▶ THE PROBLEM
Filter the records for "findType" and keep each line that has it.

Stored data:
(** * Glow graph IR: Module, Function, node builders, clone and verify

    A shallow embedding of [lib/Graph/Graph.cpp]: the type-uniquing pool, the
    name counter, the node builders, [eraseNode], [clone] and [verify], with
    the properties of the construction and verification engine proved over
    them.

    Conventions of the embedding.
    - A [Node*] is an address into a store of node objects ([heap_]); a
      freed object leaves an empty slot, and addresses are never reused.
    - A [Function*] is the position of the Function in [functions_]
      (Functions are only ever appended to that list).
    - A failed [assert], an [llvm_unreachable], an access through a dangling
      pointer or an index out of range aborts the operation: the embedded
      function returns [None] (or an error value for [verify]).  So does a
      step the language leaves undefined: dereferencing [end()], or erasing
      from a list through an iterator of another list.
    - [size_t] quantities are naturals ([N]); the sum [createConcat]
      accumulates in a [size_t] has the wrap-around of the 64-bit word
      written out. *)

From Stdlib Require Import NArith ZArith Ascii String.
From Stdlib Require Import Decimal DecimalString DecimalN.
From stdpp Require Import base option numbers list gmap strings.

Local Open Scope string_scope.
Local Open Scope N_scope.

(** ** Types and the type pool *)

(** The element kinds this file of the source names. *)
Inductive ElemKind := FloatTy | Int8QTy | IndexTy.

#[global] Instance ElemKind_eq_dec : EqDecision ElemKind.
Proof. solve_decision. Defined.

(** A [float] attribute is carried as an opaque value; no arithmetic is done
    on it in the modelled code. *)
Definition float := Z.

(** [glow::Type]: element kind, dimensions, quantization parameters. *)
Record Ty := mkTy {
  elementType_ : ElemKind;
  sizes_ : list N;
  scale_ : float;
  offset_ : Z;
}.

#[global] Instance Ty_eq_dec : EqDecision Ty.
Proof. solve_decision. Defined.

(** The constructors [Type(elemTy, dims)] and
    [Type(elemTy, dims, scale, offset)]. *)
Definition Type_plain (elemTy : ElemKind) (dims : list N) : Ty :=
  mkTy elemTy dims 0%Z 0%Z.
Definition Type_quant (elemTy : ElemKind) (dims : list N)
    (scale : float) (offset : Z) : Ty :=
  mkTy elemTy dims scale offset.

Definition isQuantizedType (T : Ty) : bool :=
  bool_decide (elementType_ T = Int8QTy).

(** Modelled from the spec: [Type::isEqual] is declared in the type header,
    which is not part of the sources at hand; the spec states that equality
    of Types is structural. *)
Definition isEqual (T1 T2 : Ty) : bool := bool_decide (T1 = T2).

(** A [TypeRef] is a pointer to a [Type] object.  The pool [types_] is a
    [std::list<Type>]: its elements never move and are never removed, so a
    pointer into it is identified by the rank at which the element was
    inserted ([PoolRef]).  Any other [Type] object (a local, or an element of
    another Module's pool) is a [ForeignRef] carrying the object's value. *)
Inductive TypeRef :=
  | PoolRef (i : nat)
  | ForeignRef (T : Ty).

#[global] Instance TypeRef_eq_dec : EqDecision TypeRef.
Proof. solve_decision. Defined.

(** Position in the list (front first) of the element inserted at rank [i]:
    [insert(begin(), T)] puts the newest element first. *)
Definition poolGet (types : list Ty) (i : nat) : option Ty :=
  if decide (i < length types)%nat then types !! (length types - 1 - i)%nat
  else None.

(** [*T] for a [TypeRef T]. *)
Definition derefType (types : list Ty) (r : TypeRef) : option Ty :=
  match r with
  | PoolRef i => poolGet types i
  | ForeignRef T => Some T
  end.

(** The loop of [Module::uniqueType(const Type &)]: the first stored type
    equal to [T], scanning from [begin()]; the result is its position. *)
Fixpoint findType (T : Ty) (types : list Ty) : option nat :=
  match types with
  | [] => None
  | tp :: rest =>
      if isEqual T tp then Some 0%nat
      else S <$> findType T rest
  end.

(** [Module::uniqueType(const Type &T)] on the pool: the new pool and the
    returned reference. *)
Definition poolUniqueType (types : list Ty) (T : Ty) : list Ty * TypeRef :=
  match findType T types with
  | Some pos => (types, PoolRef (length types - 1 - pos))
  | None => (T :: types, PoolRef (length types))
  end.

(** ** Nodes, Functions and the Module *)

(** A [Node*]. *)
Definition addr := nat.
Bind Scope nat_scope with addr.

(** The node kinds of the builders modelled here; [VariableNodeKind] is the
    kind [dyn_cast<Variable>] and [isa<Variable>] test for. *)
Inductive Kind :=
  | VariableNodeKind
  | ConvolutionNodeKind
  | FullyConnectedNodeKind
  | ConcatNodeKind
  | BatchedAddNodeKind
  | AddNodeKind | MulNodeKind | SubNodeKind | DivNodeKind
  | MaxNodeKind | MinNodeKind | CmpLTENodeKind.

#[global] Instance Kind_eq_dec : EqDecision Kind.
Proof. solve_decision. Defined.

Inductive VisibilityKind := Public | Private.
Inductive TrainKind := TrainNone | Broadcast | Xavier.

#[global] Instance VisibilityKind_eq_dec : EqDecision VisibilityKind.
Proof. solve_decision. Defined.
#[global] Instance TrainKind_eq_dec : EqDecision TrainKind.
Proof. solve_decision. Defined.

(** [NodeValue]: a producer and one of its result slots. *)
Record NodeValue := mkNodeValue { nv_node : addr; nv_resNo : nat }.

#[global] Instance NodeValue_eq_dec : EqDecision NodeValue.
Proof. solve_decision. Defined.

(** A node object.  Modelled from the spec: the node classes are generated
    (AutoGenNodes) and not part of the sources at hand; by the spec a node
    carries its kind, its name, the types of its result slots, its ordered
    input edges, an optional predicate edge and its scalar attributes.  A
    Variable also carries its visibility and its initialisation policy (the
    initial value itself, a float that only seeds the payload, is left out). *)
Record Node := mkNode {
  kind_ : Kind;
  name_ : string;
  resTypes_ : list TypeRef;
  inputs_ : list NodeValue;
  predicate_ : option NodeValue;
  attrs_ : list N;
  varInfo_ : option (VisibilityKind * TrainKind);
}.

#[global] Instance Node_eq_dec : EqDecision Node.
Proof. solve_decision. Defined.

(** [Function]: its name and [nodes_], in insertion order. *)
Record Function := mkFunction { fname_ : string; nodes_ : list addr }.

#[global] Instance Function_eq_dec : EqDecision Function.
Proof. solve_decision. Defined.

▶ ANSWER SPACE
Fixpoint findType (T : Ty) (types : list Ty) : option nat :=
      else S <$> findType T rest
  match findType T types with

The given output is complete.